Input for this task below:
(* ===== verification/GoJson.v ===== *)
(** The JSON texts the program writes and reads, as trees (package encoding/json).

    A leaf of a tree keeps the Go type it is written from: times are [JTime], integers
    [JInt], floats [JFloat]. A number read from a text is [JNum], its literal. *)

From stdpp Require Import gmap sorting.
From S2P Require Import Prelude GoFloat GoTime.

#[warnings="-register-all"]
Inductive json :=
  | JNull
  | JBool (b : bool)
  | JInt (z : Z)
  | JFloat (v : float64)
  | JNum (lit : string)
  | JString (s : string)
  | JTime (t : ztime)
  | JArr (l : list json)
  | JObj (l : list (string * json)).

(** A member left out when it is empty ([omitempty]). *)
Definition omit_empty (k s : string) : list (string * json) :=
  if decide (s = "") then [] else [(k, JString s)].

(** The members of a map, in the order [json.Marshal] writes them. *)
Definition sort_members (l : list (string * json)) : list (string * json) :=
  merge_sort (fun a b => String.le a.1 b.1) l.

(** Reading the members of an object in order; [None] is an error. *)
Fixpoint fold_option {A B} (f : B -> A -> option B) (b : B) (l : list A) : option B :=
  match l with
  | [] => Some b
  | a :: l => b ← f b a; fold_option f b l
  end.

Lemma fold_option_app {A B} (f : B -> A -> option B) b l1 l2 :
  fold_option f b (l1 ++ l2) = (b' ← fold_option f b l1; fold_option f b' l2).
Proof.
  revert b. induction l1 as [|a l1 IH]; intros b; [done|]. cbn.
  destruct (f b a); cbn; [apply IH|done].
Qed.
Lemma scan_number_split s l r : scan_number s = Some (l, r) -> s = l ++ r /\ l <> [].
Proof.
  unfold scan_number. rewrite (scan_sign_split s) at 2. destruct (scan_sign s) as [sg s1]. cbn [fst snd].
  destruct (scan_int s1) as [[i s2]|] eqn:Ei; [|done]. cbn [mbind option_bind]. apply scan_int_split in Ei as [-> Hi].
  destruct (scan_part [x2e] [] s2) as [[fr s3]|] eqn:E3; [|done]. cbn [mbind option_bind].
  apply scan_part_split in E3 as ->.
  destruct (scan_part [x65; x45] [x2b; x2d] s3) as [[ex s4]|] eqn:E4; [|done]. cbn [mbind option_bind].
  apply scan_part_split in E4 as ->. intros [= <- <-]. rewrite <- !app_assoc. split; [done|].
  intros [_ [H _]%app_eq_nil]%app_eq_nil. done.
Qed.

Lemma scan_number_length s l r : scan_number s = Some (l, r) -> (length r < length s)%nat.
Proof. intros [-> Hl]%scan_number_split. rewrite length_app. destruct l; [done|]. cbn. lia. Qed.

(** What is left after a value is shorter. *)
Lemma read_length fuel :
  (forall d s x, read_value fuel d s = Some x -> (length x.2 < length s)%nat) /\
  (forall d s x, read_members fuel d s = Some x -> (length x.2 < length s)%nat) /\
  (forall d s x, read_elements fuel d s = Some x -> (length x.2 < length s)%nat).
Proof.
  induction fuel as [|fuel (IHv & IHm & IHe)]; [done|]. split_and!; intros d s x H.
  - cbn [read_value] in H. pose proof (skip_ws_length s) as Hs. destruct (skip_ws s) as [|c s1]; [done|]. cbn [length] in Hs.
    destruct (decide (c = x7b)).
    { destruct (_ <=? _); [done|]. pose proof (skip_ws_length s1) as Hs1. destruct (skip_ws s1) as [|c' r'] eqn:E1; [done|].
      cbn [length] in Hs1. destruct (decide (c' = x7d)); [injection H as <-; cbn; lia|].
      destruct (read_members fuel (d + 1) s1) as [[ms r1]|] eqn:Em; [|done]. apply IHm in Em. injection H as <-. cbn in *. lia. }
    destruct (decide (c = x5b)).
    { destruct (_ <=? _); [done|]. pose proof (skip_ws_length s1) as Hs1. destruct (skip_ws s1) as [|c' r'] eqn:E1; [done|].
      cbn [length] in Hs1. destruct (decide (c' = x5d)); [injection H as <-; cbn; lia|].
      destruct (read_elements fuel (d + 1) s1) as [[ms r1]|] eqn:Em; [|done]. apply IHe in Em. injection H as <-. cbn in *. lia. }
    destruct (decide (c = x22)).
    { destruct (scan_string s1) as [[l r1]|] eqn:Em; [|done]. apply scan_string_length in Em. injection H as <-. cbn. lia. }
    do 3 (destruct (decide (c = _));
      [match type of H with context [scan_lit ?l s1] => destruct (scan_lit l s1) as [r1|] eqn:Em end; [|done];
       apply scan_lit_length in Em; injection H as <-; cbn; lia|]).
    destruct (scan_number (c :: s1)) as [[l r1]|] eqn:Em; [|done]. apply scan_number_length in Em. injection H as <-. cbn in *. lia.
  - rewrite read_members_eq in H. pose proof (skip_ws_length s).
    destruct (scan_lit [x22] (skip_ws s)) as [s1|] eqn:E1; [|done]. cbn [mbind option_bind] in H. apply scan_lit_length in E1.
    destruct (scan_string s1) as [[k s2]|] eqn:E2; [|done]. cbn [mbind option_bind] in H. apply scan_string_length in E2.
    pose proof (skip_ws_length s2).
    destruct (scan_lit [x3a] (skip_ws s2)) as [s3|] eqn:E3; [|done]. cbn [mbind option_bind] in H. apply scan_lit_length in E3.
    destruct (read_value fuel d s3) as [[v s4]|] eqn:E4; [|done]. cbn [mbind option_bind] in H. apply IHv in E4.
    pose proof (skip_ws_length s4). destruct (skip_ws s4) as [|c s5]; [done|]. cbn [length snd] in *.
    destruct (decide (c = x2c)).
    + destruct (read_members fuel d s5) as [[ms' r1]|] eqn:Em; [|done]. apply IHm in Em. injection H as <-. cbn in *. lia.
    + destruct (decide (c = x7d)); [|done]. injection H as <-. cbn. lia.
  - rewrite read_elements_eq in H. destruct (read_value fuel d s) as [[v s4]|] eqn:E4; [|done]. cbn [mbind option_bind] in H.
    apply IHv in E4. pose proof (skip_ws_length s4). destruct (skip_ws s4) as [|c s5]; [done|]. cbn [length snd] in *.
    destruct (decide (c = x2c)).
    + destruct (read_elements fuel d s5) as [[ms' r1]|] eqn:Em; [|done]. apply IHe in Em. injection H as <-. cbn in *. lia.
    + destruct (decide (c = x5d)); [|done]. injection H as <-. cbn. lia.
Qed.

(** More fuel changes no result. *)
Lemma more_fuel fuel :
  (forall d s x, read_value fuel d s = Some x -> read_value (S fuel) d s = Some x) /\
  (forall d s x, read_members fuel d s = Some x -> read_members (S fuel) d s = Some x) /\
  (forall d s x, read_elements fuel d s = Some x -> read_elements (S fuel) d s = Some x).
Proof.
  induction fuel as [|fuel (IHv & IHm & IHe)]; [done|]. split_and!; intros d s x H.
  - cbn [read_value] in H |- *. destruct (skip_ws s) as [|c s1]; [done|]. destruct (decide (c = x7b)).
    { destruct (_ <=? _); [done|]. destruct (skip_ws s1) as [|c' r']; [done|]. destruct (decide (c' = x7d)); [done|].
      destruct (read_members fuel (d + 1) s1) as [[ms r1]|] eqn:Em; [|done]. by rewrite (IHm _ _ _ Em). }
    destruct (decide (c = x5b)).
    { destruct (_ <=? _); [done|]. destruct (skip_ws s1) as [|c' r']; [done|]. destruct (decide (c' = x5d)); [done|].
      destruct (read_elements fuel (d + 1) s1) as [[ms r1]|] eqn:Em; [|done]. by rewrite (IHe _ _ _ Em). }
    exact H.
  - rewrite read_members_eq in H |- *.
    destruct (scan_lit [x22] (skip_ws s)) as [s1|]; [|done]. cbn [mbind option_bind] in *.
    destruct (scan_string s1) as [[k s2]|]; [|done]. cbn [mbind option_bind] in *.
    destruct (scan_lit [x3a] (skip_ws s2)) as [s3|]; [|done]. cbn [mbind option_bind] in *.
    destruct (read_value fuel d s3) as [[v s4]|] eqn:E4; [|done]. rewrite (IHv _ _ _ E4). cbn [mbind option_bind] in *.
    destruct (skip_ws s4) as [|c s5]; [done|]. destruct (decide (c = x2c)); [|done].
    destruct (read_members fuel d s5) as [[ms' r1]|] eqn:Em; [|done]. by rewrite (IHm _ _ _ Em).
  - rewrite read_elements_eq in H |- *.
    destruct (read_value fuel d s) as [[v s4]|] eqn:E4; [|done]. rewrite (IHv _ _ _ E4). cbn [mbind option_bind] in *.
    destruct (skip_ws s4) as [|c s5]; [done|]. destruct (decide (c = x2c)); [|done].
    destruct (read_elements fuel d s5) as [[ms' r1]|] eqn:Em; [|done]. by rewrite (IHe _ _ _ Em).
Qed.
End of Input for this task.
# Task goal:
The answer must hold only the lines from the first line of the data through the line bearing "destruct (scan_part [x65;", returned exactly.

# Answer area:
(* ===== verification/GoJson.v ===== *)
(** The JSON texts the program writes and reads, as trees (package encoding/json).

    A leaf of a tree keeps the Go type it is written from: times are [JTime], integers
    [JInt], floats [JFloat]. A number read from a text is [JNum], its literal. *)

From stdpp Require Import gmap sorting.
From S2P Require Import Prelude GoFloat GoTime.

#[warnings="-register-all"]
Inductive json :=
  | JNull
  | JBool (b : bool)
  | JInt (z : Z)
  | JFloat (v : float64)
  | JNum (lit : string)
  | JString (s : string)
  | JTime (t : ztime)
  | JArr (l : list json)
  | JObj (l : list (string * json)).

(** A member left out when it is empty ([omitempty]). *)
Definition omit_empty (k s : string) : list (string * json) :=
  if decide (s = "") then [] else [(k, JString s)].

(** The members of a map, in the order [json.Marshal] writes them. *)
Definition sort_members (l : list (string * json)) : list (string * json) :=
  merge_sort (fun a b => String.le a.1 b.1) l.

(** Reading the members of an object in order; [None] is an error. *)
Fixpoint fold_option {A B} (f : B -> A -> option B) (b : B) (l : list A) : option B :=
  match l with
  | [] => Some b
  | a :: l => b ← f b a; fold_option f b l
  end.

Lemma fold_option_app {A B} (f : B -> A -> option B) b l1 l2 :
  fold_option f b (l1 ++ l2) = (b' ← fold_option f b l1; fold_option f b' l2).
Proof.
  revert b. induction l1 as [|a l1 IH]; intros b; [done|]. cbn.
  destruct (f b a); cbn; [apply IH|done].
Qed.
Lemma scan_number_split s l r : scan_number s = Some (l, r) -> s = l ++ r /\ l <> [].
Proof.
  unfold scan_number. rewrite (scan_sign_split s) at 2. destruct (scan_sign s) as [sg s1]. cbn [fst snd].
  destruct (scan_int s1) as [[i s2]|] eqn:Ei; [|done]. cbn [mbind option_bind]. apply scan_int_split in Ei as [-> Hi].
  destruct (scan_part [x2e] [] s2) as [[fr s3]|] eqn:E3; [|done]. cbn [mbind option_bind].
  apply scan_part_split in E3 as ->.
  destruct (scan_part [x65; x45] [x2b; x2d] s3) as [[ex s4]|] eqn:E4; [|done]. cbn [mbind option_bind].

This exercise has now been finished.